Considerações finais
Este quadro de pressões e de vulnerabilidades é mais grave quando não são reconhecidos os direitos territoriais coletivos das comunidades indígenas, ou quando a despeito de ter havido o registro fundiário, ou seja, de ter sido criada a Terra Indígena no papel, não são garantidas pelo estado as condições humanas e materiais à governança da sua proteção. Para desestimular as invasões e a depredação ambiental é preciso o estado se fazer presente nessas áreas de maneira adequada e efetiva. A precarização dos serviços prestados pela Fundação Nacional do Índio (Funai), com cortes sistemáticos efetuados no seu orçamento anual e perda de poder político de decisão nos assuntos sob a sua responsabilidade, em particular em processos de licenciamento ambiental, quando tem de avaliar e se posicionar sobre o impacto socioambiental em determinada Terra Indígena, tem efeitos diretos sobre os direitos territoriais dos coletivos indígenas. Lamentavelmente é isso o que vemos ocorrer de maneira generalizada e sistemática na Amazônia e no restante do país.
Notas
[1] Em janeiro de 2012 o governo federal instituiu um GTI – Grupo de Trabalho Interministerial (Portaria Interministerial nº 35, de 31 de janeiro de 2012) com o objetivo de estabelecer os procedimentos de consulta prévia aos povos indígenas e comunidades quilombolas e tradicionais. O GTI foi coordenado pela Secretaria-Geral da Presidência da República – SG/PR e pelo Ministério das Relações Exteriores – MRE e contou com a participação de ao menos 26 ministérios e órgãos vinculados. Passados dois anos, em fevereiro de 2014 o GTI encerrou seus trabalhos sem ter alcançado o objetivo.

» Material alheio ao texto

(* ===== verification/Cases.v ===== *)
(** * Investigation cases ([crates/audit-core/src/investigation.rs])

    The case state machine, its append-only timeline, findings and notes, and
    the structural validation of a case. *)

From S2P Require Import Prelude Text Errors Identifiers Timestamps Correlation.
Open Scope list_scope.

Inductive CaseStatus : Type := Open | Investigating | Escalated | Resolved | Closed.

#[export] Instance CaseStatus_eq_dec : EqDecision CaseStatus.
Proof. solve_decision. Defined.

Definition CaseStatus_as_str (s : CaseStatus) : string :=
  match s with
  | Open => "open"
  | Investigating => "investigating"
  | Escalated => "escalated"
  | Resolved => "resolved"
  | Closed => "closed"
  end.

Definition can_transition (from to : CaseStatus) : bool :=
  match from, to with
  | Open, Investigating
  | Open, Escalated
  | Investigating, Escalated
  | Investigating, Resolved
  | Escalated, Investigating
  | Escalated, Resolved
  | Resolved, Closed
  | Resolved, Open
  | Closed, Open => true
  | _, _ => false
  end.

Definition is_terminal (s : CaseStatus) : bool := match s with Closed => true | _ => false end.

Inductive Priority : Type := PriorityLow | PriorityMedium | PriorityHigh | PriorityCritical.

Inductive TimelineEntryKind : Type :=
| TransactionObserved
| PolicyDecision
| EnforcementDecision
| TimelineAccountFrozen
| Denial
| AuthorizationChanged_
| AuditorAccess
| TimelineEvidenceGenerated
| FindingAdded
| StatusChanged
| NoteAdded.

Definition TimelineEntryKind_as_str (k : TimelineEntryKind) : string :=
  match k with
  | TransactionObserved => "transaction-observed"
  | PolicyDecision => "policy-decision"
  | EnforcementDecision => "enforcement-decision"
  | TimelineAccountFrozen => "account-frozen"
  | Denial => "denial"
  | AuthorizationChanged_ => "authorization-change"
  | AuditorAccess => "auditor-access"
  | TimelineEvidenceGenerated => "evidence-generated"
  | FindingAdded => "finding-added"
  | StatusChanged => "status-changed"
  | NoteAdded => "note-added"
  end.

Record TimelineEntry := mkTimelineEntry {
  tl_at : Timestamp;
  tl_kind : TimelineEntryKind;
  tl_actor : option AuditorId;
  tl_record : option RecordId;
  tl_provenance : string;
  tl_detail : option string
}.

Definition TimelineEntry_new (at_ : Timestamp) (kind : TimelineEntryKind) (provenance : string)
  : AuditResult TimelineEntry :=
  if str_is_empty provenance || (64 <? str_len provenance)%Z
  then Err (InvalidIdentifier "timeline provenance" "must be 1-64 chars")
  else Ok (mkTimelineEntry at_ kind None None provenance None).
(** ** Field updates of an event *)

Definition place (tx : option TransactionReference) (l : option LedgerReference) (at_ : option Timestamp)
    (o : EventOrder) (e : AuditEvent) : AuditEvent :=
  mkAuditEvent (event_id e) (kind e) (schema_version e) (network e) (provenance e) at_ o l tx
    (operation e) (token e) (actor e) (subject e) (decision e) (enforcement e) (outcome e) (reason e)
    (details e).
Definition set_operation (op : option OperationReference) (e : AuditEvent) : AuditEvent :=
  mkAuditEvent (event_id e) (kind e) (schema_version e) (network e) (provenance e) (observed_at e)
    (order e) (ledger e) (transaction e) op (token e) (actor e) (subject e) (decision e)
    (enforcement e) (outcome e) (reason e) (details e).
Definition set_token (t : option TokenReference) (e : AuditEvent) : AuditEvent :=
  mkAuditEvent (event_id e) (kind e) (schema_version e) (network e) (provenance e) (observed_at e)
    (order e) (ledger e) (transaction e) (operation e) t (actor e) (subject e) (decision e)
    (enforcement e) (outcome e) (reason e) (details e).
Definition set_actor (a : option AccountReference) (e : AuditEvent) : AuditEvent :=
  mkAuditEvent (event_id e) (kind e) (schema_version e) (network e) (provenance e) (observed_at e)
    (order e) (ledger e) (transaction e) (operation e) (token e) a (subject e) (decision e)
    (enforcement e) (outcome e) (reason e) (details e).
Definition set_subject (a : option AccountReference) (e : AuditEvent) : AuditEvent :=
  mkAuditEvent (event_id e) (kind e) (schema_version e) (network e) (provenance e) (observed_at e)
    (order e) (ledger e) (transaction e) (operation e) (token e) (actor e) a (decision e)
    (enforcement e) (outcome e) (reason e) (details e).
Definition set_outcome (enf : option EnforcementResultReference) (o : option DecisionResult)
    (r : option ReasonCode) (e : AuditEvent) : AuditEvent :=
  mkAuditEvent (event_id e) (kind e) (schema_version e) (network e) (provenance e) (observed_at e)
    (order e) (ledger e) (transaction e) (operation e) (token e) (actor e) (subject e) (decision e)
    enf o r (details e).
(** [event.details.insert(k, v)]. *)
Definition detail (k v : string) (e : AuditEvent) : AuditEvent :=
  mkAuditEvent (event_id e) (kind e) (schema_version e) (network e) (provenance e) (observed_at e)
    (order e) (ledger e) (transaction e) (operation e) (token e) (actor e) (subject e) (decision e)
    (enforcement e) (outcome e) (reason e) (bt_insert k v (details e)).
Definition detail_opt (k : string) (v : option string) (e : AuditEvent) : AuditEvent :=
  match v with Some v => detail k v e | None => e end.

Section Events.
Context `{Sha256, JsonStrings}.

(** ** Identity ([event_id.rs]) *)

Definition derive_event_id (parts : list string) : EventId := derive parts.

(** Optional parts are pushed when present. *)
Definition opt_part {A} (label : string) (f : A -> string) (o : option A) : list string :=
  match o with Some x => [label +:+ f x] | None => [] end.

Definition onchain_event_id (network : string) (tx_hash : option string) (op_index event_index : option Z)
    (kind : EventKind) : EventResult EventId :=
  match tx_hash with
  | None => Err (NotDerivable "an on-chain event identity requires a transaction hash")
  | Some tx =>
      Ok (derive_event_id
            ([network; tx] ++ opt_part "op:" z_to_string op_index
               ++ opt_part "ev:" z_to_string event_index ++ [EventKind_as_str kind]))
  end.

Definition derived_event_id (network method : string) (source_refs : list string) : EventId :=
  derive_event_id ([network; "derived:" +:+ method] ++ source_refs).
(* ===== verification/Sources.v ===== *)
(** * Event sources ([audit-core/src/source.rs])

    Raw items as an [EventSource] delivers them, pages of items, and the source
    trait: [fetch_after] is an external service, so it is an operation of a type
    class on the source's own state. *)

From S2P Require Import Prelude Text BTree Errors.

Record RawEventItem := mkRawEventItem {
  raw_scheme : string;
  raw_payload : string;
  raw_position : string
}.

Inductive SourceError : Type :=
| FetchFailed (d : string)
| InvalidPosition (d : string)
| LimitOutOfRange (limit : Z)
| InvalidItem (d : string).

Definition SourceError_to_string (e : SourceError) : string :=
  match e with
  | FetchFailed d => "source fetch failed: " +:+ d
  | InvalidPosition d => "invalid source position: " +:+ d
  | LimitOutOfRange n => "page limit " +:+ z_to_string n +:+ " is outside the supported range"
  | InvalidItem d => "invalid source item: " +:+ d
  end.

Definition SourceError_into_core (e : SourceError) : AuditError := SourceFailure (SourceError_to_string e).

(** Graphic ASCII other than the space and the double quote. *)
Definition label_char (c : ascii) : bool :=
  is_ascii_graphic c && negb (Ascii.eqb c " "%char) && negb (Ascii.eqb c "034"%char).

(** The shape source labels, positions, cursors and checkpoint names share. *)
Definition label_ok (max : Z) (s : string) : bool := len_in 1 max s && str_all label_char s.

Definition validate_label (kind value : string) (max : Z) : result unit SourceError :=
  if label_ok max value then Ok tt
  else Err (InvalidItem (kind +:+ " label must be 1-" +:+ z_to_string max
                           +:+ " non-space printable ASCII chars")).

Definition RawEventItem_new (scheme payload position : string) : result RawEventItem SourceError :=
  let? _ := validate_label "scheme" scheme 64 in
  let? _ := validate_label "position" position 512 in
  if (4 * 1024 * 1024 <? str_len payload)%Z
  then Err (InvalidItem "payload exceeds the 4 MiB item limit")
  else Ok (mkRawEventItem scheme payload position).

Record SourcePage := mkSourcePage {
  sp_items : list RawEventItem;
  sp_next : option string
}.

Definition SourcePage_new (items : list RawEventItem) (next : option string) : SourcePage :=
  mkSourcePage items next.
Definition SourcePage_end : SourcePage := SourcePage_new [] None.
Definition sp_has_more (p : SourcePage) : bool :=
  match sp_next p with Some _ => true | None => false end.

(** The [EventSource] trait.  [fetch_after] takes [&mut self]; the consumer only
    renders the source's own error, so it is its message. *)
Class EventSource (Src : Type) := {
  source_name : Src -> string;
  fetch_after : Src -> option string -> Z -> Src * result SourcePage string
}.

(** ** Facts *)

Lemma RawEventItem_new_Ok_iff scheme payload position i :
  RawEventItem_new scheme payload position = Ok i <->
  i = mkRawEventItem scheme payload position /\ label_ok 64 scheme = true
  /\ label_ok 512 position = true /\ (str_len payload <= 4 * 1024 * 1024)%Z.
Proof.
  unfold RawEventItem_new, validate_label.
  destruct (label_ok 64 scheme), (label_ok 512 position); simpl;
    try (split; [done | by intros (_ & ? & ? & _)]).
  destruct (Z.ltb_spec (4 * 1024 * 1024) (str_len payload)); split; intros Hx.
  - done.
  - destruct Hx as (_ & _ & _ & ?). lia.
  - injection Hx as <-. auto.
  - by destruct Hx as (-> & _).
Qed.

[2] Vejam por exemplo Davis (1978); Diegues (1999); Dodde (2012); Fearnside & Graça (2009); Koifman (2001); Leonel (1992); Oliveira & Cohn (2014); Posey (1987); Reis & Bloemer (2001); Rocha (2013); Ramos & Taylor (1979); Santos & Nacke (2003); Verdum (1996, 2007, 2012); Verdum, Selau et al (1988); Verswijver & Araújo (2010).
[3] Em 25/03/2015 foi publicada a Portaria Interministerial nº 60, em substituição a 419/2011. No caso de aproveitamentos hidrelétricos (UHEs e PCHs), na Amazônia Legal, o eixo(s) do(s) barramento(s) e respectivo corpo central do(s) reservatório(s) não podem estar a menos que 40 km do limite da TI; e no caso de linhas de transmissão (LT), essa não pode estar numa distância menor do que 8 km do limite da Terra Indígena. Em 30/03/2015 foi publicada pela Funai a Instrução Normativa nº 02 de 27 de março de 2015, que veio para equalizar a atuação da Fundação com o que foi estabelecido na nova Portaria Interministerial.